● **PROBLEM**: Restate word for word the lines of the entries below, starting with the line that holds "A shallow embedding of the" and ending with the line that holds "specification stated over it.", and no others.

Stored data
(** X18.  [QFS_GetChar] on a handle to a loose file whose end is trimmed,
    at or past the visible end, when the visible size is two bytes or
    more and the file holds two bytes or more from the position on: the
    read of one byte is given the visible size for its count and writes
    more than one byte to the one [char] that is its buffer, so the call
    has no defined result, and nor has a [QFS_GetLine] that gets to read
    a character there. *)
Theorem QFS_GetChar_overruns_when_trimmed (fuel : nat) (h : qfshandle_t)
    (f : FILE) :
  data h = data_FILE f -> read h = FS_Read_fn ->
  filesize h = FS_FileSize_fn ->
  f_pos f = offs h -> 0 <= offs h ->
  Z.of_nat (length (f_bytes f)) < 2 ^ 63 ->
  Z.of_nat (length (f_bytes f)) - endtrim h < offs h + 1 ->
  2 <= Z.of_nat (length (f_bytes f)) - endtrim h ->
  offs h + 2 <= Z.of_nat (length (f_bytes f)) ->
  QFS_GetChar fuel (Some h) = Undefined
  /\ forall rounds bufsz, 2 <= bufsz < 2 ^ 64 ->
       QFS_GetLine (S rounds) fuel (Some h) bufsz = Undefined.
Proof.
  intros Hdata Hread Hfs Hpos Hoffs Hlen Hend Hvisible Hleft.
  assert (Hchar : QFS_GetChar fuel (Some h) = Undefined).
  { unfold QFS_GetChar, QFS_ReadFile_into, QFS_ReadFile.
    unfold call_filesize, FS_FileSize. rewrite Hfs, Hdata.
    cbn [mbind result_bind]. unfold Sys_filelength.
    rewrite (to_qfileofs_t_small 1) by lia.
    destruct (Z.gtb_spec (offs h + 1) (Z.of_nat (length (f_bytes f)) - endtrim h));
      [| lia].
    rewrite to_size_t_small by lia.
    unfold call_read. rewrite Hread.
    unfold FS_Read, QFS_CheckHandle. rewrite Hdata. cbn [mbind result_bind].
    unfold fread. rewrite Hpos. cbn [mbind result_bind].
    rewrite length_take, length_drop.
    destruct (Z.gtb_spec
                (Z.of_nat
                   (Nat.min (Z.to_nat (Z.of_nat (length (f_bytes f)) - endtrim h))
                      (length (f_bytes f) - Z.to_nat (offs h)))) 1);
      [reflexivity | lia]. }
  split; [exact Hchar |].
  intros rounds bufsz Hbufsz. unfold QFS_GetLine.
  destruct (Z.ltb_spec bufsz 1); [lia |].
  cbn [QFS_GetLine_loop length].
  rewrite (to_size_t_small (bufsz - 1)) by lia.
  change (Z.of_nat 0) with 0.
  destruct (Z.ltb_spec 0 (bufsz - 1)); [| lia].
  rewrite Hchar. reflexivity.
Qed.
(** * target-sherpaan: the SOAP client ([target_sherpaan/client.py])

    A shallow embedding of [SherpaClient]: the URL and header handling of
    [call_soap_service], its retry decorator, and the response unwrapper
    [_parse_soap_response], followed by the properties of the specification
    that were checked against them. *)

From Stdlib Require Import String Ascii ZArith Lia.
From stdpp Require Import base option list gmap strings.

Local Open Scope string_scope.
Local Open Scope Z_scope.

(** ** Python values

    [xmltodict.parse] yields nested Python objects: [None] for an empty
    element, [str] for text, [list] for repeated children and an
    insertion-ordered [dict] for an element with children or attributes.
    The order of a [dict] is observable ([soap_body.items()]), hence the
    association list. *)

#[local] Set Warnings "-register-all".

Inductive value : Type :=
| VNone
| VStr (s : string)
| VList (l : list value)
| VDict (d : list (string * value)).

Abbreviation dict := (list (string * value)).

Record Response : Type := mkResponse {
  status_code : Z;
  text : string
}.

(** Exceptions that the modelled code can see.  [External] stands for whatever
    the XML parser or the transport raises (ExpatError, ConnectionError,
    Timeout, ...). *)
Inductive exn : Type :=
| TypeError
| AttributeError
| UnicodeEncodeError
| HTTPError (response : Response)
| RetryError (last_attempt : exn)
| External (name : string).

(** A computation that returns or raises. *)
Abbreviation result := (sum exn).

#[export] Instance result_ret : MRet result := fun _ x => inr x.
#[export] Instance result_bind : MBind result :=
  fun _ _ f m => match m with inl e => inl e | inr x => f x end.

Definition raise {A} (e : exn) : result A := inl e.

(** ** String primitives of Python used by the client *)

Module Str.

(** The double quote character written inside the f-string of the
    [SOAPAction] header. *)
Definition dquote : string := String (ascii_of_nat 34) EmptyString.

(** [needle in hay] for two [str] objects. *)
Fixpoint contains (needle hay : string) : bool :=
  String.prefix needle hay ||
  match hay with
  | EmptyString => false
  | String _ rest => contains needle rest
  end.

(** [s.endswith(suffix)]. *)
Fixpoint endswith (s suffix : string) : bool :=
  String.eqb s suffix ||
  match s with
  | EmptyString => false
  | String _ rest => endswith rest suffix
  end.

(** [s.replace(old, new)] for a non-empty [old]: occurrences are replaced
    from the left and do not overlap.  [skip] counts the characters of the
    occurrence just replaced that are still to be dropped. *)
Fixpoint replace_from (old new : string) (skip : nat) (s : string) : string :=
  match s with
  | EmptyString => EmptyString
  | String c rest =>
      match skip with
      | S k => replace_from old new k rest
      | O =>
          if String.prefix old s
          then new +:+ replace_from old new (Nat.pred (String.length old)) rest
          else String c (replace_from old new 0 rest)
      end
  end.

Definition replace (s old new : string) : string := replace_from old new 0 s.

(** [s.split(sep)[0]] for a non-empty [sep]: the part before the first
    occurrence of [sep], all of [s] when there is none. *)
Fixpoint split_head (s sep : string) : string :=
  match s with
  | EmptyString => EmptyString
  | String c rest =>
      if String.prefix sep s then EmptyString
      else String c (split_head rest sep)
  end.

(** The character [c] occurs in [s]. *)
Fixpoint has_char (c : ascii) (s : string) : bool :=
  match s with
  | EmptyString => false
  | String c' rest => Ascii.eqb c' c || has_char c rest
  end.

* * *

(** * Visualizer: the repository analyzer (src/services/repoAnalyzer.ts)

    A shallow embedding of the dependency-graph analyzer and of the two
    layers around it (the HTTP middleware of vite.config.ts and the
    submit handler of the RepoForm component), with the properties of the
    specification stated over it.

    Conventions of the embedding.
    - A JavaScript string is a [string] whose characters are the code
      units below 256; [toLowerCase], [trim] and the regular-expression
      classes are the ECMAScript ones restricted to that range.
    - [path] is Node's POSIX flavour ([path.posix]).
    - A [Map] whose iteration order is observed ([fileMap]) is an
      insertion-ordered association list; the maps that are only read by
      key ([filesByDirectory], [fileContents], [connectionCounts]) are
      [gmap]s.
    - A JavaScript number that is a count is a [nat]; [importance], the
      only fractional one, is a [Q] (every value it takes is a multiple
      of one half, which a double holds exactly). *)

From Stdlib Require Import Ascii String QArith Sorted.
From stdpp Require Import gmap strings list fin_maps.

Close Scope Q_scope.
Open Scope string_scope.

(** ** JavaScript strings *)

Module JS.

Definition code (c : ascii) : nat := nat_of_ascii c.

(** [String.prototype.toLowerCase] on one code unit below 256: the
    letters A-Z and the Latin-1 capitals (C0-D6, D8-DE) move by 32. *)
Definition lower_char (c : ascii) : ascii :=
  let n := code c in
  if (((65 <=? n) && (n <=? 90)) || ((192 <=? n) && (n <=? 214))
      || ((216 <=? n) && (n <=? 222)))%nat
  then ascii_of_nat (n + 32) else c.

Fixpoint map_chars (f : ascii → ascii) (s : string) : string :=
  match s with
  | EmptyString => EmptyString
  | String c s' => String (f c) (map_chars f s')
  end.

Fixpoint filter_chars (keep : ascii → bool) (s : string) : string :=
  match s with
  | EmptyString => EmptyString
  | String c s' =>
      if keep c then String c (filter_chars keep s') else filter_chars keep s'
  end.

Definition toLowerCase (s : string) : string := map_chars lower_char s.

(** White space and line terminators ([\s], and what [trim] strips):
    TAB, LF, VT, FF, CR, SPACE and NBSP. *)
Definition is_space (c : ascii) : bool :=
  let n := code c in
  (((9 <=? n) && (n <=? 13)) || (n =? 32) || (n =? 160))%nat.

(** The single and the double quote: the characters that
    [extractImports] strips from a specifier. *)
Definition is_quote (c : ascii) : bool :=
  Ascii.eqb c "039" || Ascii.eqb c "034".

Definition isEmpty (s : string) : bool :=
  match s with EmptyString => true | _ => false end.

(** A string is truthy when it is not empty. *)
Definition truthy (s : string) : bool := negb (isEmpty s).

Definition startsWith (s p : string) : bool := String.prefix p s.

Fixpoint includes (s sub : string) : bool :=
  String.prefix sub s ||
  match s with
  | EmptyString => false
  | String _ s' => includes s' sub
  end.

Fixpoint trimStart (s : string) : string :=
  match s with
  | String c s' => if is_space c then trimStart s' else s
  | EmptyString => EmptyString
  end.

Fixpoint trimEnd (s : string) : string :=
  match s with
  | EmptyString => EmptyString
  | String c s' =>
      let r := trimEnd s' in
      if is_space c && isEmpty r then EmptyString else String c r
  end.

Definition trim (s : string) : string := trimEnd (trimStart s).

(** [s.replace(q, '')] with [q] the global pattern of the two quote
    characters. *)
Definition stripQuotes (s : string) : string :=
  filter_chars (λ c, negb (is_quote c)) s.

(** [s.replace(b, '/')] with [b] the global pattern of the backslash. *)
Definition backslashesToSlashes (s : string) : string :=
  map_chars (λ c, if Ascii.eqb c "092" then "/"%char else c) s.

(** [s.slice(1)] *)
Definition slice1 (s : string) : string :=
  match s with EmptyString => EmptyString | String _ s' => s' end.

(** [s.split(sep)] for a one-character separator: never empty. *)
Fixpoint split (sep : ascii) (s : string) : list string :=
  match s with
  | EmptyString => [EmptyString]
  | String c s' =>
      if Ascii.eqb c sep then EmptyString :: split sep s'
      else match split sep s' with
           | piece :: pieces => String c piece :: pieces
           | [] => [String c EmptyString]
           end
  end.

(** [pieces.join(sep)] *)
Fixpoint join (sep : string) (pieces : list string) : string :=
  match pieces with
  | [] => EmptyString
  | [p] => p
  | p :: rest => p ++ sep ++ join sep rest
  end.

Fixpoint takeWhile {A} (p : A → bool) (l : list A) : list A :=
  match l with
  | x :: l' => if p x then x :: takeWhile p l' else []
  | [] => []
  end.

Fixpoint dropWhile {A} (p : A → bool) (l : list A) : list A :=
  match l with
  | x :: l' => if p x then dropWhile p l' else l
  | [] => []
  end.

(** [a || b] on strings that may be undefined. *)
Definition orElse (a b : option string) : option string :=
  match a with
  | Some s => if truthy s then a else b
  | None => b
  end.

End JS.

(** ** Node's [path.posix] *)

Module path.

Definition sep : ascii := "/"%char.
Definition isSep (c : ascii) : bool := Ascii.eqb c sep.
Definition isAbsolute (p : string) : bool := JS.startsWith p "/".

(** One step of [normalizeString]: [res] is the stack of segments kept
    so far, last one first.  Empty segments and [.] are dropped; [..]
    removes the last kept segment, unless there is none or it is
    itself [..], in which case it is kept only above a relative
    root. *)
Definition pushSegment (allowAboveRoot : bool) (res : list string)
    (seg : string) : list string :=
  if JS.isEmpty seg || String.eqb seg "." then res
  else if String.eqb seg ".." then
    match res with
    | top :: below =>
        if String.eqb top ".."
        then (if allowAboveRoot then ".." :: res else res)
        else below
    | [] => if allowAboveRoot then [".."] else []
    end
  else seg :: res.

● **RESULT OF THE EXERCISE**:
    A shallow embedding of the dependency-graph analyzer and of the two
    layers around it (the HTTP middleware of vite.config.ts and the
    submit handler of the RepoForm component), with the properties of the
    specification stated over it.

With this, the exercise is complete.